The boy coach was duck soup for impressionists, a regional Ed Sullivan, the staple of every press box comic's act. Even now that he's venerated and lionized, Smith is everywhere still done. The impersonator turns his voice into a numbing buzz saw, droning, a verbal ebb tide of forced humility and transparent obfuscation, all the while glancing at his watch, smoking or, with one hand, alternately circling and jabbing the air, index finger and pinky raised. Nobody ever said it was pretty.

Such a pale presence did Smith offer in those early years that a folk tale grew up, still repeated in some precincts, that William Aycock, the university's chancellor at the time, had purposely hired Smith because he wanted the program de-emphasized, and he figured that Smith, in hopelessly over his head, would hasten the ruin. Aycock, who's now a professor at the North Carolina law school, puts that canard to rest—"I ain't that big a fool," he says, laughing—but he readily acknowledges that Smith's very lack of stature worked in his favor. "Coach Smith was, primarily, a case of the right man at the right time," Aycock says. "He was quiet, but it was also apparent to me that he was smart, and there was something fundamentally strong about this guy."

Smith understood, however, that Aycock would be leaving the chancellor's office soon enough to return to teaching and that otherwise his support was virtually nonexistent. "Dean is the program now," Cunningham says, "but people forget. He really paid his dues. You know, he wasn't Dean Smith when he started. He wasn't anybody then."

Chapel Hill wasn't anything very special at that time, either. Now...oh, now it's very chic. The present chancellor, Christopher Fordham (who just happens to be one of Smith's closest friends), says that even W, a women's fashion review, has fallen for Carolina, listing it as an In in its regular compendium of great American Ins and Outs. Carolina is widely accepted as one of a handful of outstanding American state universities, its campus beautiful, its athletic teams triumphant—UNC, the stickers boast, UNIVERSITY OF NATIONAL CHAMPIONS. Now, God help us, even its sissy baby blue has come to be admired as manly handsome. Why, the whole place reeks of momentum itself. At least during those blessed intervals when the state's two antediluvian senators—Jesse Helms and John East—keep their mouths shut, North Carolina is generally admired in a way that no southern state has been since Thomas Jefferson dined alone. And there's no doubt that much of this esteem derives from the glamorous university and its basketball team and, thereby, from the little man with the beef nose and the pot belly and the grating voice who coaches it.

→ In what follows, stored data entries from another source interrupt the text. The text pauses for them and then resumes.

Lemma last_split_no_sep sep s :
  has_char sep (last_item (split sep s)) = false.
Proof.
  unfold last_item. induction s as [|c s IH]; simpl; [done|].
  destruct (Ascii.eqb c sep) eqn:Hc.
  - destruct (split sep s) eqn:E; [|done].
    clear -E. by destruct s; simpl in E; repeat case_match.
  - destruct (split sep s) as [|w [|w2 ws]] eqn:E; simpl in *.
    + by rewrite Hc.
    + by rewrite Hc.
    + done.
Qed.

(** The last item is what follows the last separator. *)
Lemma last_split_suffix sep s :
  has_char sep s = true →
  ∃ pre, s = String.append pre (String sep (last_item (split sep s))).
Proof.
  unfold last_item. induction s as [|c s IH]; simpl; [done|].
  destruct (Ascii.eqb_spec c sep) as [->|Hc]; simpl.
  - intros _. destruct (has_char sep s) eqn:Hs.
    + destruct (IH eq_refl) as [pre Hpre].
      destruct (split_sep sep s Hs) as (w1 & w2 & ws & E). rewrite E in *.
      exists (String sep pre). str_simpl. f_equal. exact Hpre.
    + rewrite split_no_sep by done. by exists EmptyString.
  - intros Hs. destruct (IH Hs) as [pre Hpre].
    destruct (split_sep sep s Hs) as (w1 & w2 & ws & E). rewrite E in *.
    exists (String c pre). str_simpl. f_equal. exact Hpre.
Qed.

End PyFacts.

(** ** Literals can be told apart *)

Module ReprFacts.
Import Repr.

Lemma append_cons c (s t : string) :
  String.append (String c s) t = String c (String.append s t).
Proof. reflexivity. Qed.

Lemma append_empty (t : string) : String.append EmptyString t = t.
Proof. reflexivity. Qed.

Lemma append_assoc (a b c : string) :
  String.append (String.append a b) c = String.append a (String.append b c).
Proof. induction a as [|x a IH]; [done|]. str_simpl. by rewrite IH. Qed.

Lemma quote_of_cases s : quote_of s = squote ∨ quote_of s = dquote.
Proof. unfold quote_of. destruct (_ && _); auto. Qed.

Lemma unescape_escape quote c rest :
  quote = squote ∨ quote = dquote →
  unescape_char (String.append (escape_char quote c) rest) = Some (c, rest).
Proof.
  intros [->| ->]; destruct c as [[] [] [] [] [] [] [] []]; reflexivity.
Qed.

(** An escaped character never starts with the closing quote. *)
Lemma escape_char_head quote c :
  quote = squote ∨ quote = dquote →
  ∃ h t, escape_char quote c = String h t ∧ h ≠ quote.
Proof.
  intros [->| ->]; destruct c as [[] [] [] [] [] [] [] []];
    eexists _, _; (split; [reflexivity|discriminate]).
Qed.

Lemma escape_inj quote s1 s2 r1 r2 :
  quote = squote ∨ quote = dquote →
  String.append (escape quote s1) (String quote r1)
    = String.append (escape quote s2) (String quote r2) →
  s1 = s2 ∧ r1 = r2.
Proof.
  intros Hq. revert s2.
  induction s1 as [|c1 s1 IH]; intros [|c2 s2]; simpl.
  - str_simpl. by intros [= ->].
  - rewrite append_assoc.
    destruct (escape_char_head quote c2 Hq) as (h & t & -> & Hh).
    str_simpl. by intros [= <- _].
  - rewrite append_assoc.
    destruct (escape_char_head quote c1 Hq) as (h & t & -> & Hh).
    str_simpl. by intros [= -> _].
  - rewrite !append_assoc. intros Heq.
    apply (f_equal unescape_char) in Heq.
    rewrite !unescape_escape in Heq by done.
    injection Heq as -> Heq. by destruct (IH _ Heq) as [-> ->].
Qed.

(** What follows a literal does not blur where it ends. *)
Lemma repr_str_inj s1 s2 r1 r2 :
  String.append (repr_str s1) r1 = String.append (repr_str s2) r2 →
  s1 = s2 ∧ r1 = r2.
Proof.
  unfold repr_str. str_simpl. intros [= Hq Heq].
  rewrite Hq in Heq.
  rewrite !append_assoc in Heq. rewrite ?append_cons, ?append_empty in Heq.
  by apply escape_inj in Heq; [|apply quote_of_cases].
Qed.

End ReprFacts.

(** ** The canonical key of a row *)

Module KeyFacts.
Import Py PyFacts Repr ReprFacts Runner.

Lemma repr_inj v1 v2 r1 r2 :
  String.append (repr v1) r1 = String.append (repr v2) r2 →
  v1 = v2 ∧ r1 = r2.
Proof.
  destruct v1 as [b1|s1], v2 as [b2|s2]; simpl.
  - destruct b1, b2; str_simpl; try discriminate; by intros [= ->].
  - unfold repr_str.
    destruct b1; destruct (quote_of_cases s2) as [-> | ->];
      str_simpl; discriminate.
  - unfold repr_str.
    destruct b2; destruct (quote_of_cases s1) as [-> | ->];
      str_simpl; discriminate.
  - by intros [-> ->]%repr_str_inj.
Qed.

Local Opaque repr_str repr.

Lemma String_tail c1 c2 (s1 s2 : string) :
  String c1 s1 = String c2 s2 → s1 = s2.
Proof. by intros [= _ ->]. Qed.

In 1961, though, neither Carolina nor its university were much to treasure. The shroud of segregation still covered the state, and the enmity of much of the rest of the U.S. was specifically directed against North Carolina because of the lunch-counter sit-ins that had originated in Greensboro the year before. Tobacco reigned; Tobacco Road. The university itself probably was a fine regional institution, but to say that some place was a good Southern school then had the same odor of faint praise as when one talks of "fine English cuisine." Sports was in ragged retreat at Chapel Hill. McGuire's 1957 championship was a memory fading before the harsh present of probation here and Duke divine. The woebegone football team had scuffled to a 3-7 record in 1960.

So, Smith installed a tightly controlled offense that was completely at variance with the popular wide-open style McGuire had won with; Carolina finished below .500 the first year (see box, page 116). Of Smith's recruits the next, none made an impression. The third season began with the freshmen whipping the varsity in a scrimmage watched by 5,000 fans. By the middle of Smith's fourth year, each defeat was supposed to be his sayonara. Larry Brown, the coach of the New Jersey Nets and the best player on Smith's first team, says, "I don't know how many men could have gone through those first few years."